None of this exonerates the Court. The first line of criticism carries force because it identifies a genuine, self-inflicted deficiency. As I have shown elsewhere, the Court remains subject to institutional openness like any other EU institution: Article 1 TEU requires decisions be taken “as openly as possible” and Article 15(1) TFEU extends that duty to all institutions. Article 15(3) TFEU shields the Court’s proceedings only from the general right of document access, a narrow exemption, not an escape from the broader obligation. A combined reading of Articles 1 and 15 suggests that the Court’s discretion over, inter alia, case allocation, the designation of reporting judges, the constitution of chambers and the practice of dispensing with Advocates General’s opinions can no longer be treated as “cuisine interne” immune from legal scrutiny. The Court could have operationalised this duty through its own Rules of Procedure, publishing objective allocation criteria, and clarifying the line between administrative and judicial functions. It failed to. Had it acted, as required by the post-Lisbon openness obligations, the grievances behind the first line of attack would largely not have arisen; instead they remained open questions, available for a hostile rapporteur to recast as evidence of an unaccountable judiciary.

What’s at Stake

Even as a non-binding resolution, this report would shape the next revision of the Court’s Statute, normalising the idea that Article 19 TEU enforcement against captured judiciaries is “overreach” rather than a legitimate exercise of the Court’s constitutional role. The consequences are threefold: a weakened Article 19 doctrine affords less protection the next time a government threatens the independence of its own judiciary; a reciprocal dialogue mechanism gives courts whose independence is itself disputed a voice that functions as a chilling effect at best, a de facto veto at worst; and it puts in question the ordinary citizen’s guarantee that an independent Court of Justice remains the court of last resort against national violations of EU-conferred rights.

Conclusion

This draft report confirms what I have long feared. The Court’s historic reluctance to open up its own governance, notwithstanding what the post-Lisbon constitutional arrangement requires of it, has left it exposed to an unprecedented political critique of how it delivers justice within the EU. Any of the grey areas of discretion enjoyed by the Court, and/or by its President – from case allocation to the constitution of judicial formations – ought to have been rendered objective and intelligible to external scrutiny long before the Weimers report weaponised that discretion into a “political liability”.

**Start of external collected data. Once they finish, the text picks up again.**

(** X28: [glamor_init] does not look whether the screen is initialised
    already.  A second successful initialisation with [GLAMOR_USE_SCREEN]
    on top of a first one saves glamor's own nine handlers as the previous
    ones and registers the block and wakeup handlers a second time, with
    the dispatch table of a second context record; the
    restore of [glamor_close_screen] then writes glamor's handlers back,
    so that the screen's table still holds all nine of them and the
    handlers the host had before the first initialisation are in no
    slot. *)
Theorem second_init_saves_glamor_handlers P A A' fl fl' s s1 s2 :
  glamor_init P A fl s = Some (true, s1) ->
  flag_set fl GLAMOR_USE_SCREEN = true ->
  glamor_init P A' fl' s1 = Some (true, s2) ->
  flag_set fl' GLAMOR_USE_SCREEN = true ->
  exists gp s3,
    screen_devPrivates s2 = Some gp /\
    save_screen_procs (install_screen_procs (screen s)) (saved_procs gp) =
      saved_procs gp /\
    (exists gp1,
       screen_devPrivates s1 = Some gp1 /\
       address_of_dispatch gp1 <> address_of_dispatch gp /\
       block_and_wakeup_handlers s2 =
         block_and_wakeup_handlers s ++
           [(P__glamor_block_handler, P__glamor_wakeup_handler,
             address_of_dispatch gp1);
            (P__glamor_block_handler, P__glamor_wakeup_handler,
             address_of_dispatch gp)]) /\
    glamor_close_screen_restore P s2 = Some (fl', s3) /\
    screen s3 = install_screen_procs (screen s).
Proof.
  intros Hinit1 Huse1 Hinit2 Huse2.
  destruct (glamor_init_success_state _ _ _ _ _ Hinit1)
    as (Hscr1 & _ & Hslot1 & Hbh1 & _ & _ & Hcb1).
  destruct (glamor_init_success_state _ _ _ _ _ Hinit2)
    as (Hscr2 & Hpict2 & Hslot2 & Hbh2 & _).
  unfold screen_after_init in Hscr1, Hscr2.
  rewrite Huse1 in Hscr1, Hbh1. rewrite Huse2 in Hscr2, Hbh2.
  rewrite Hscr1 in *. rewrite Hbh1, <- app_assoc in Hbh2. cbn in Hbh2.
  assert (unused_address (context_blocks s) <>
          unused_address (context_blocks s1)) as Hdiff.
  { intros Heq.
    pose proof (unused_address_unused (context_blocks s1)) as Hnew.
    rewrite <- Heq, Hcb1, lookup_insert_eq in Hnew. discriminate Hnew. }
  clear Hinit1 Hinit2 Hscr1 Hbh1 Hcb1.
  destruct s2 as [scr2 ps2 sp2 k1 k2 bh2 pm pv dl lg cb].
  cbn in Hscr2, Hpict2, Hslot2, Hbh2. subst scr2 sp2 bh2.
  exists (screen_private_after_init P A' fl'
            (install_screen_procs (screen s)) (picture_screen s1)
            (context_blocks s1)).
  unfold glamor_close_screen_restore, glamor_release_screen_priv,
    screen_private_after_init, saved_procs_after_init.
  rewrite Huse2.
  destruct (RENDER P) eqn:Hrender;
    destruct (flag_set fl' GLAMOR_USE_PICTURE_SCREEN) eqn:Hpict;
    destruct (picture_screen s1) as [psr1|] eqn:Hps1;
    destruct ps2 as [psr2|];
    run; (eexists; split; [reflexivity|]); cbn;
    (split; [reflexivity|]);
    (split; [eexists; split; [exact Hslot1|]; split; [exact Hdiff|reflexivity]
            |]);
    split; reflexivity.
Qed.

(** ** The further theorems at work on the concrete server *)

Lemma running_host_consistent : bindings_consistent running_host.
Proof.
  split; cbn.
  - intros a px b Hpx. rewrite lookup_empty in Hpx. discriminate Hpx.
  - intros b pp Hpp. rewrite lookup_empty in Hpp. discriminate Hpp.
Qed.

Lemma shared_host_consistent : bindings_consistent shared_host.
Proof.
  split; cbn.
  - intros a px b Hpx Hb. apply lookup_singleton_Some in Hpx as [_ <-].
    discriminate Hb.
  - intros b pp Hpp. rewrite lookup_empty in Hpp. discriminate Hpp.
Qed.

Lemma bound_host_consistent : bindings_consistent bound_host.
Proof.
  split; cbn.
  - intros a px b Hpx Hb. apply lookup_singleton_Some in Hpx as [<- <-].
    injection Hb as <-. eexists. split; reflexivity.
  - intros b pp Hpp. apply lookup_singleton_Some in Hpp as [<- <-].
    eexists. split; reflexivity.
Qed.

Lemma set_pixmap_type_creates_record_witness :
  exists s' b,
    glamor_set_pixmap_type good_answers (pixmap_at 5) GLAMOR_TEXTURE_DRM
      shared_host = Some (tt, s') /\
    pixmap_privates shared_host !! b = None /\
    pixmap_privates s' =
      <[b := mkPixmapPrivate 5%N GLAMOR_TEXTURE_DRM None]>
        (pixmap_privates shared_host) /\
    pixmaps s' =
      <[5%N := mkPixmap (mkDrawable 32 32 24 32) 128 0 2 (Some b)]>
        (pixmaps shared_host) /\
    log s' = log shared_host /\
    screen_devPrivates s' = screen_devPrivates shared_host /\
    screen s' = screen shared_host.
Proof.
  apply (set_pixmap_type_creates_record good_answers shared_host 5
           (mkPixmap (mkDrawable 32 32 24 32) 128 0 2 None)
           GLAMOR_TEXTURE_DRM); reflexivity.
Defined.

Lemma set_pixmap_type_keeps_binding_witness :
  glamor_set_pixmap_type good_answers (pixmap_at 5) GLAMOR_TEXTURE_DRM
    bound_host =
  Some (tt, with_pixmap_privates
              (<[9%N := mkPixmapPrivate 5%N GLAMOR_TEXTURE_DRM
                          (Some example_fbo)]>
                 (pixmap_privates bound_host)) bound_host).
Proof.
  refine (proj1 (set_pixmap_type_keeps_binding good_answers bound_host 5
                   (mkPixmap (mkDrawable 32 32 24 32) 128 0 1 (Some 9%N)) 9
                   (mkPixmapPrivate 5%N GLAMOR_TEXTURE_ONLY (Some example_fbo))
                   GLAMOR_TEXTURE_DRM _ _ _)); reflexivity.
Defined.

Lemma set_pixmap_type_dereferences_failed_calloc_witness :
  glamor_set_pixmap_type out_of_memory (pixmap_at 5) GLAMOR_TEXTURE_DRM
    shared_host = None.
Proof.
  apply (set_pixmap_type_dereferences_failed_calloc out_of_memory shared_host
           5 (mkPixmap (mkDrawable 32 32 24 32) 128 0 2 None)); reflexivity.
Defined.

Lemma set_pixmap_texture_needs_record_witness :
  glamor_set_pixmap_texture good_answers (pixmap_at 5) 7 shared_host = None.
Proof.
  refine (proj1 (set_pixmap_texture_needs_record good_answers shared_host 5
                   (mkPixmap (mkDrawable 32 32 24 32) 128 0 2 None) 7 _ _));
    reflexivity.
Defined.

Lemma set_screen_pixmap_records_target_witness :
  glamor_set_screen_pixmap (pixmap_at 5) bound_host =
  Some (tt,
        with_pixmap_privates
          (<[9%N := mkPixmapPrivate 5%N GLAMOR_TEXTURE_ONLY
                      (Some (mkFbo 1 1 32 32 24))]>
             (pixmap_privates bound_host))
          (with_screen_devPrivates
             (Some (set_screen_fbo 1 example_screen_private)) bound_host)).
Proof.
  apply (set_screen_pixmap_records_target bound_host 5
           (mkPixmap (mkDrawable 32 32 24 32) 128 0 1 (Some 9%N)) 9
           (mkPixmapPrivate 5%N GLAMOR_TEXTURE_ONLY (Some example_fbo))
           example_fbo example_screen_private); reflexivity.
Defined.

Lemma set_screen_pixmap_requires_bound_pixmap_witness :
  glamor_set_screen_pixmap (pixmap_at 5) shared_host = None.
Proof.
  apply (set_screen_pixmap_requires_bound_pixmap shared_host 5
           (mkPixmap (mkDrawable 32 32 24 32) 128 0 2 None));
    [reflexivity | right; left; reflexivity].
Defined.

Lemma destroy_pixmap_drops_one_reference_witness :
  glamor_destroy_pixmap (pixmap_at 5) shared_host =
  Some (true,
        with_pixmaps
          (<[5%N := mkPixmap (mkDrawable 32 32 24 32) 128 0 1 None]>
             (pixmaps shared_host)) shared_host).
Proof.
  apply (destroy_pixmap_drops_one_reference shared_host 5
           (mkPixmap (mkDrawable 32 32 24 32) 128 0 2 None));
    [reflexivity | discriminate].
Defined.
(** [NUMBER_RE] and [int()], for integer literals: an optional minus sign,
    then a single 0 or a run of digits that does not start with 0. *)
Definition scan_number (s : str) : option (value * str) :=
  let '(neg, s1) :=
    match s with
    | c :: r => if c =? 45 then (true, r) else (false, s)
    | [] => (false, s)
    end in
  match s1 with
  | [] => None
  | c :: r =>
      match digit_of c with
      | None => None
      | Some d =>
          let '(u, r') :=
            if c =? 48 then (Decimal.D0 Decimal.Nil, r)
            else let '(u, r') := span_digits r in (d u, r') in
          if float_follows r' then None
          else
            let n := Z.of_N (N.of_uint u) in
            Some (VInt (if neg then Z.opp n else n), r')
      end
  end.

(** [dict.__setitem__] on a [dict] with [str] keys. *)
Fixpoint dict_set (d : list (key * value)) (k : str) (v : value)
  : list (key * value) :=
  match d with
  | [] => [(KStr k, v)]
  | (k', v') :: rest =>
      if key_eqb (KStr k) k' then (k', v) :: rest
      else (k', v') :: dict_set rest k v
  end.

(** [dict(pairs)] *)
Definition dict_of_pairs (pairs : list (str * value)) : list (key * value) :=
  List.fold_left (fun d kv => dict_set d (fst kv) (snd kv)) pairs [].

Definition starts_with (p s : str) : option str :=
  if str_eqb (List.firstn (List.length p) s) p
  then Some (List.skipn (List.length p) s) else None.
(** The calls of a fan-out are as many as the subscribers. *)
Lemma notifications_fanout subscribers signal id t :
  length (List.filter is_notification (fanout subscribers signal id t))
  = if high_confidence signal then length subscribers else 0%nat.
Proof.
  unfold fanout. destruct (high_confidence signal); [|done].
  rewrite List.filter_app, length_app; simpl. rewrite Nat.add_0_r.
  induction subscribers as [|user users IH]; simpl; [done|]. by rewrite IH.
Qed.

(** *** The cycle and its batch *)

Section cycle_batch.
Context (host : Host).

(** The cycle is its prefix, then one iteration of the loop for each
    record of the batch that the generator has returned, in order; when
    the prefix throws, nothing is stored and nothing is sent. *)
Lemma generateSignals_batch w :
  AISignalsService.generateSignals host w
  = match generated_batch host w with
    | (Ok signals, w1) =>
        for_of signals (AISignalsService.save_and_notify host) w1
    | (Throw _, w1) => (Ok tt, w1)
    end.
Proof.
  unfold AISignalsService.generateSignals, generated_batch, try_catch, bind.
  destruct (ZerodhaService.getNiftyQuote host w) as [[niftyData|e] wa];
    [|reflexivity].
  destruct (AISignalsService.first_value niftyData wa) as [[q|e] wb];
    [|reflexivity].
  cbv beta zeta.
  destruct (ZerodhaService.getOptionsChain host _ wb) as [[optionsData|e] wc];
    [|reflexivity].
  destruct (AISignalsService.calculateTechnicalIndicators host niftyData wc)
    as [[indicators|e] wd]; [|reflexivity].
  destruct (AISignalsService.analyzeMarketConditions host indicators wd)
    as [[conditions|e] we]; [|reflexivity].
  destruct (AISignalsService.generateTradingSignals host _ _ indicators
              conditions we) as [[signals|e] w1]; [|reflexivity].
  by destruct (save_and_notify_all_returns host signals w1) as (n & ->).
Qed.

On 15 July, a report that has so far attracted little public attention will gain institutional visibility at a public hearing whose composition deserves scrutiny in its own right. In a debate concerning the legitimacy of the Court’s constitutional authority, in its relation with national courts, AFCO has assembled a panel representing sharply divergent views on Article 19 TEU and the limits of judicial integration. Such plurality may be valuable, but it also raises questions about how Parliament selects experts who have not merely studied this issue but actively steered it.

Given the stakes, both this report and the process accompanying its adoption warrant closer scrutiny from legal academia, civil society, and public opinion alike. AFCO and JURI members committed to an independent judiciary have until the November committee vote to mobilise a counter-resolution (without the need to amend – but directly replace – the Weimers report under Art. 188 RoP). Civil society, legal academia, and the profession should not await that vote to make their position known.